À Marseille, dans une cité abandonnée
Régler ses comptes à OK Corot
Malgré un inquiétant « clac-clac-krrrrrr » quelques secondes près son départ, l’ascenseur fonctionne. Une surprise, dans cet environnement. Au bas de la cité du parc Corot, dans le 13e arrondissement de Marseille, on a l’impression de débarquer dans une ville fantôme. Pourtant, des gens vivent ici. Devant la tour C5-C6 et la barre A1-A2, construites dans les années 1960, quelques voitures stationnent en vrac sur un terre-plein. Aux alentours, force poubelles éparpillées, des encombrants abandonnés, et une gamine qui, en passant, décoche un coup de pied amusé à un rat écrasé. Si on lève les yeux, seize étages de volets défoncés. Au 9e, les noirs stigmates d’un incendie. En face, sur un mur, le nom d’un jeune abattu là en 2016, d’après un habitant. Il y avait du deal, en bas de la tour C5-C6, mais ce n’est plus d’actualité. Ça n’a pas empêché un garçon d’une vingtaine d’années de se faire aligner à la kalachnikov dans l’après-midi du 20 mars, sur l’avenue Corot toute proche. Ambiance…

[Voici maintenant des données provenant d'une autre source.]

(** * hummingbot-dashboard: the BollinGrid controller and the Backtesting page

  Two source files are embedded here.

  - [controllers/bollingrid.py]: the [BollinGrid] market-making controller,
    a policy object with three decision functions and one position-sizing
    function.  Its methods read the wall clock ([time.time()]) and the
    market readings supplied by the framework base class; both are made
    explicit as a [World] that every method receives.  Operations that
    raise in Python (division by zero, arithmetic on [None], a [None]
    passed for a required field) return [Raises]; the methods live in a
    reader/error monad.

  - [pages/9_Backtesting.py]: a straight-line script.  It is embedded as a
    program in a state monad whose state is the log of the calls the
    script makes, each with the objects it receives and returns.

  Numbers ([Decimal], [float], [int] used as amounts, prices and times) are
  exact rationals [Q]; rounding of [Decimal] and of binary floating point
  is outside this model. *)

From Stdlib Require Import QArith ZArith String List Bool Lqa.
From ExtLib Require Import Structures.Monad Structures.MonadState.
From ExtLib Require Import Data.Monads.StateMonad.
Import ListNotations.
Import MonadNotation.

(* ===================================================================== *)
(** ** Python primitives used by the controller *)
(* ===================================================================== *)

Module Py.

Inductive exn : Type :=
| DivisionByZero      (* decimal.DivisionByZero, a ZeroDivisionError *)
| InvalidOperation    (* decimal.InvalidOperation, raised by 0 / 0 *)
| TypeError
| ValidationError.    (* pydantic: a required field was given None *)

(** The result of evaluating a Python expression or call. *)
Inductive outcome (A : Type) : Type :=
| Returns (a : A)
| Raises (e : exn).
Arguments Returns {A} a.
Arguments Raises {A} e.

(** [bool(x)] for a number: zero is falsy. *)
Definition truthy (x : Q) : bool := negb (Qeq_bool x 0).

(** [bool(x)] for an optional number: [None] and zero are falsy. *)
Definition truthy_opt (x : option Q) : bool :=
  match x with
  | None => false
  | Some q => truthy q
  end.

(** [a > b]. *)
Definition gt (a b : Q) : bool := negb (Qle_bool a b).

(** [a / b] on [Decimal]: a zero divisor raises, [InvalidOperation] when
    the dividend is zero too and [DivisionByZero] otherwise.  The quotient
    is exact here; [Decimal] rounds it to the precision of its context. *)
Definition truediv (a b : Q) : outcome Q :=
  if Qeq_bool b 0 then
    if Qeq_bool a 0 then Raises InvalidOperation else Raises DivisionByZero
  else Returns (a / b).

(** [a + b] where [a] may be [None]: raises [TypeError] on [None]. *)
Definition add_opt (a : option Q) (b : Q) : outcome Q :=
  match a with
  | Some x => Returns (x + b)
  | None => Raises TypeError
  end.

(** [a * b] where [a] may be [None]: raises [TypeError] on [None]. *)
Definition mul_opt (a : option Q) (b : Q) : outcome Q :=
  match a with
  | Some x => Returns (x * b)
  | None => Raises TypeError
  end.

(** [Decimal(x)]: exact in this model. *)
Definition Decimal (x : Q) : Q := x.

End Py.

Import Py.

(* ===================================================================== *)
(** ** Framework data types the controller reads and builds *)
(* ===================================================================== *)

(** [hummingbot.core.data_type.common.TradeType].  The controller only
  compares a side with [BUY] and with [SELL]; every other member takes the
  [else] branch of both comparisons. *)
Inductive TradeType : Type := BUY | SELL | RANGE.

Definition TradeType_eqb (a b : TradeType) : bool :=
match a, b with
| BUY, BUY | SELL, SELL | RANGE, RANGE => true
| _, _ => false
end.

Inductive OrderType : Type := MARKET | LIMIT | LIMIT_MAKER.

Module TrailingStop.
(** Both fields are required [Decimal]s. *)
Record t : Type := Build
  { activation_price_delta : Q;
    trailing_delta : Q }.

(** [TrailingStop(activation_price_delta=..., trailing_delta=...)]:
    pydantic validates the two fields and raises when one is [None]. *)
Definition init (activation_price_delta trailing_delta : option Q) : outcome t :=
  match activation_price_delta, trailing_delta with
  | Some a, Some d =>
      Returns {| activation_price_delta := a; trailing_delta := d |}
  | _, _ => Raises ValidationError
  end.
End TrailingStop.

Module TripleBarrierConf.
(** Every barrier is optional: each of these fields may be [None]. *)
Record t : Type := Build
  { stop_loss : option Q;
    take_profit : option Q;
    time_limit : option Z;
    trailing_stop_activation_price_delta : option Q;
    trailing_stop_trailing_delta : option Q;
    open_order_type : OrderType;
    take_profit_order_type : OrderType }.
End TripleBarrierConf.

Module OrderLevel.
Record t : Type := Build
  { level : Z;
    side : TradeType;
    order_amount_usd : Q;
    spread_factor : Q;
    order_refresh_time : Q;
    cooldown_time : Q;
    triple_barrier_conf : TripleBarrierConf.t }.
End OrderLevel.

Module PositionConfig.
Record t : Type := Build
  { timestamp : Q;
    trading_pair : string;
    exchange : string;
    side : TradeType;
    amount : Q;
    take_profit : Q;
    stop_loss : option Q;
    time_limit : option Z;
    entry_price : Q;
    open_order_type : OrderType;
    take_profit_order_type : OrderType;
    trailing_stop : option TrailingStop.t;
    leverage : Z }.
End PositionConfig.

Module PositionExecutor.
(** [close_timestamp] is [None] until the executor has closed. *)
Record t : Type := Build
  { position_config : PositionConfig.t;
    close_timestamp : option Q }.
End PositionExecutor.

Module BollinGridConfig.
(** The five fields declared by [BollinGridConfig] and the three inherited
    ones that [get_position_config] reads. *)
Record t : Type := Build
  { strategy_name : string;
    bb_length : Z;
    bb_long_threshold : Q;
    bb_short_threshold : Q;
    natr_length : Z;
    exchange : string;
    trading_pair : string;
    leverage : Z }.

Definition default (exchange trading_pair : string) (leverage : Z) : t :=
  {| strategy_name := "bollinger_grid";
     bb_length := 12;
     bb_long_threshold := 0.7;
     bb_short_threshold := 0.3;
     natr_length := 14;
     exchange := exchange;
     trading_pair := trading_pair;
     leverage := leverage |}.
End BollinGridConfig.

(* ===================================================================== *)
(** ** The world a controller method runs in *)
(* ===================================================================== *)

(** Everything a method reads besides its arguments and [self.config]:
  the wall clock and the two readings provided by the base class
  ([get_close_price] and [get_price_and_spread_multiplier], whose bodies
  are framework code). *)
Record World : Type := mkWorld
{ clock : Q;
  close_prices : string -> string -> Q;
  price_and_spread_multiplier : Q * Q * Z }.

(** Reader over the world, with Python exceptions. *)
Definition M (A : Type) : Type := World -> outcome A.

#[global] Instance Monad_M : Monad M :=
{| ret := fun _ a _ => Returns a;
   bind := fun _ _ c k w =>
     match c w with
     | Returns a => k a w
     | Raises e => Raises e
     end |}.

Definition lift {A : Type} (o : outcome A) : M A := fun _ => o.

(** [time.time()]. *)
Definition time_time : M Q := fun w => Returns (clock w).

(* ===================================================================== *)
(** ** [class BollinGrid(MarketMakingControllerBase)] *)
(* ===================================================================== *)

Module BollinGrid.

Local Open Scope monad_scope.
Local Open Scope Q_scope.

Record t : Type := Build { config : BollinGridConfig.t }.

(** [__init__]. *)
Definition init (config : BollinGridConfig.t) : t := {| config := config |}.

(** Base-class readings. *)
Definition get_close_price (self : t) (exchange trading_pair : string) : M Q :=
  fun w => Returns (close_prices w exchange trading_pair).

Definition get_price_and_spread_multiplier (self : t) : M (Q * Q * Z) :=
  fun w => Returns (price_and_spread_multiplier w).

Definition refresh_order_condition
    (self : t) (executor : PositionExecutor.t) (order_level : OrderLevel.t)
  : M bool :=
  now <- time_time ;;
  if gt (PositionConfig.timestamp (PositionExecutor.position_config executor)
         + OrderLevel.order_refresh_time order_level) now
  then ret false
  else ret true.

Definition early_stop_condition
    (self : t) (executor : PositionExecutor.t) (order_level : OrderLevel.t)
  : M bool :=
  ret false.

(** [a and b] evaluates [b] only when [a] is truthy, so the sum is formed
    only for a close timestamp that is not [None]. *)
Definition cooldown_condition
    (self : t) (executor : PositionExecutor.t) (order_level : OrderLevel.t)
  : M bool :=
  if truthy_opt (PositionExecutor.close_timestamp executor) then
    deadline <- lift (add_opt (PositionExecutor.close_timestamp executor)
                              (OrderLevel.cooldown_time order_level)) ;;
    now <- time_time ;;
    if gt deadline now then ret true else ret false
  else ret false.

(** [1 if order_level.side == TradeType.BUY else -1]. *)
Definition current_side (order_level : OrderLevel.t) : Z :=
  if TradeType_eqb (OrderLevel.side order_level) BUY then 1%Z else (-1)%Z.

(** The rebinding of [spread_multiplier] on line 87. *)
Definition signed_multiplier (order_level : OrderLevel.t) (spread_multiplier : Q) : Q :=
  if TradeType_eqb (OrderLevel.side order_level) SELL
  then spread_multiplier
  else - spread_multiplier.

(** The expression bound to [order_price] on line 88. *)
Definition order_price_of
    (close_price : Q) (order_level : OrderLevel.t) (spread_multiplier : Q) : Q :=
  close_price * (1 + OrderLevel.spread_factor order_level * spread_multiplier).

Definition get_position_config (self : t) (order_level : OrderLevel.t)
  : M (option PositionConfig.t) :=
  close_price <- get_close_price self
                   (BollinGridConfig.exchange (config self))
                   (BollinGridConfig.trading_pair (config self)) ;;
  '(bbp, spread_multiplier, active_side) <- get_price_and_spread_multiplier self ;;
  let current_side := current_side order_level in
  if (active_side =? current_side)%Z then
    let spread_multiplier := signed_multiplier order_level spread_multiplier in
    let order_price := order_price_of close_price order_level spread_multiplier in
    amount <- lift (truediv (OrderLevel.order_amount_usd order_level) order_price) ;;
    let tbc := OrderLevel.triple_barrier_conf order_level in
    trailing_stop <-
      (if truthy_opt (TripleBarrierConf.trailing_stop_trailing_delta tbc)
          && truthy_opt (TripleBarrierConf.trailing_stop_trailing_delta tbc)
       then
         ts <- lift (TrailingStop.init
                       (TripleBarrierConf.trailing_stop_activation_price_delta tbc)
                       (TripleBarrierConf.trailing_stop_trailing_delta tbc)) ;;
         ret (Some ts)
       else ret None) ;;
    now <- time_time ;;
    take_profit <- lift (mul_opt (TripleBarrierConf.take_profit tbc)
                                 (Decimal spread_multiplier)) ;;
    ret (Some
      {| PositionConfig.timestamp := now;
         PositionConfig.trading_pair := BollinGridConfig.trading_pair (config self);
         PositionConfig.exchange := BollinGridConfig.exchange (config self);
         PositionConfig.side := OrderLevel.side order_level;
         PositionConfig.amount := amount;
         PositionConfig.take_profit := take_profit;
         PositionConfig.stop_loss := TripleBarrierConf.stop_loss tbc;
         PositionConfig.time_limit := TripleBarrierConf.time_limit tbc;
         PositionConfig.entry_price := Decimal order_price;
         PositionConfig.open_order_type := TripleBarrierConf.open_order_type tbc;
         PositionConfig.take_profit_order_type :=
           TripleBarrierConf.take_profit_order_type tbc;
         PositionConfig.trailing_stop := trailing_stop;
         PositionConfig.leverage := BollinGridConfig.leverage (config self) |})
  else ret None.

(** What the world says the three readings are. *)
Definition close_price_in (self : t) (w : World) : Q :=
  close_prices w (BollinGridConfig.exchange (config self))
                 (BollinGridConfig.trading_pair (config self)).

Definition spread_multiplier_in (w : World) : Q :=
  snd (fst (price_and_spread_multiplier w)).

Definition active_side_in (w : World) : Z :=
  snd (price_and_spread_multiplier w).

(** The order price [get_position_config] computes in world [w]. *)
Definition order_price_in (self : t) (w : World) (order_level : OrderLevel.t) : Q :=
  order_price_of (close_price_in self w) order_level
    (signed_multiplier order_level (spread_multiplier_in w)).

End BollinGrid.

(* ===================================================================== *)
(** ** [pages/9_Backtesting.py] *)
(* ===================================================================== *)

Module Page.

Local Open Scope monad_scope.
Local Open Scope string_scope.

(** A Python object the script holds, named by the order of its creation. *)
Definition obj : Type := nat.

(** Keyword arguments of [run_backtesting]; the commented-out [start] and
    [end] are not passed. *)
Record run_kwargs : Type := mk_run_kwargs
  { order_amount : Z;
    leverage : Z;
    initial_portfolio : Z;
    take_profit_multiplier : Q;
    stop_loss_multiplier : Q;
    time_limit : Z;
    std_span : option Z }.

Ce que CQFD vient faire là ? Le 11 mars, une quinzaine de propriétaires excédés ont viré en toute illégalité les occupants tout aussi illégaux de huit appartements de la tour C5-C6. Montés dans les étages, ils « ont cogné aux portes, ordonné qu’on leur ouvre... Et chassé les occupants », écrit La Provence, le 12 mars. Une « évacuation forcée en l’absence de décision de justice et sans le concours de l’État constitue une infraction pénale passible de trois ans d’emprisonnement et de 30 00 € d’amende », rappelle le quotidien. La police Présente, mais seulement « pour intervenir en cas d’incident. Elle ne pouvait pas procéder à une expulsion hors du cadre légal », selon la préfecture. Comme dans un western. Mais à la verticale. Il fallait venir voir.
Mardi 13 mars
En bas de la tour, on rencontre par hasard un certain Johan Mahé, en compagnie de deux autres proprios et d’une journaliste d’Europe1. Personnage déconcertant que ce prof de gym d’un lycée des Quartiers nord possédant « quatre appartements au C5-C6 ». Il est à l’origine de l’association Corot debout déterminé, dont l’objectif est de virer les squatteurs afin de pouvoir relouer les appartements. Il est donc aussi le principal organisateur des expulsions illégales du 11 mars. À l’en croire, il passe la majeure partie de son temps libre dans la cité à faire des travaux, décourager les ouvertures d’appart’, mobiliser les autres proprios… C’est que certains, à cause du trafic de drogue, des squats et des charges exorbitantes (l’eau et électricité sont piratées), ont abandonné leur(s) bien(s). Régulièrement, Johan Mahé affiche sur l’écran de son téléphone un plan de la tour où un code couleur permet de distinguer appartements vides, loués ou squattés (en rouge). « Un propriétaire du 9e étage donne le sien, soutient le chef de file de la fronde. Et les Albanais qui ouvrent les squats ont même passé une annonce sur Le Bon Coin pour trouver des “ locataires ” »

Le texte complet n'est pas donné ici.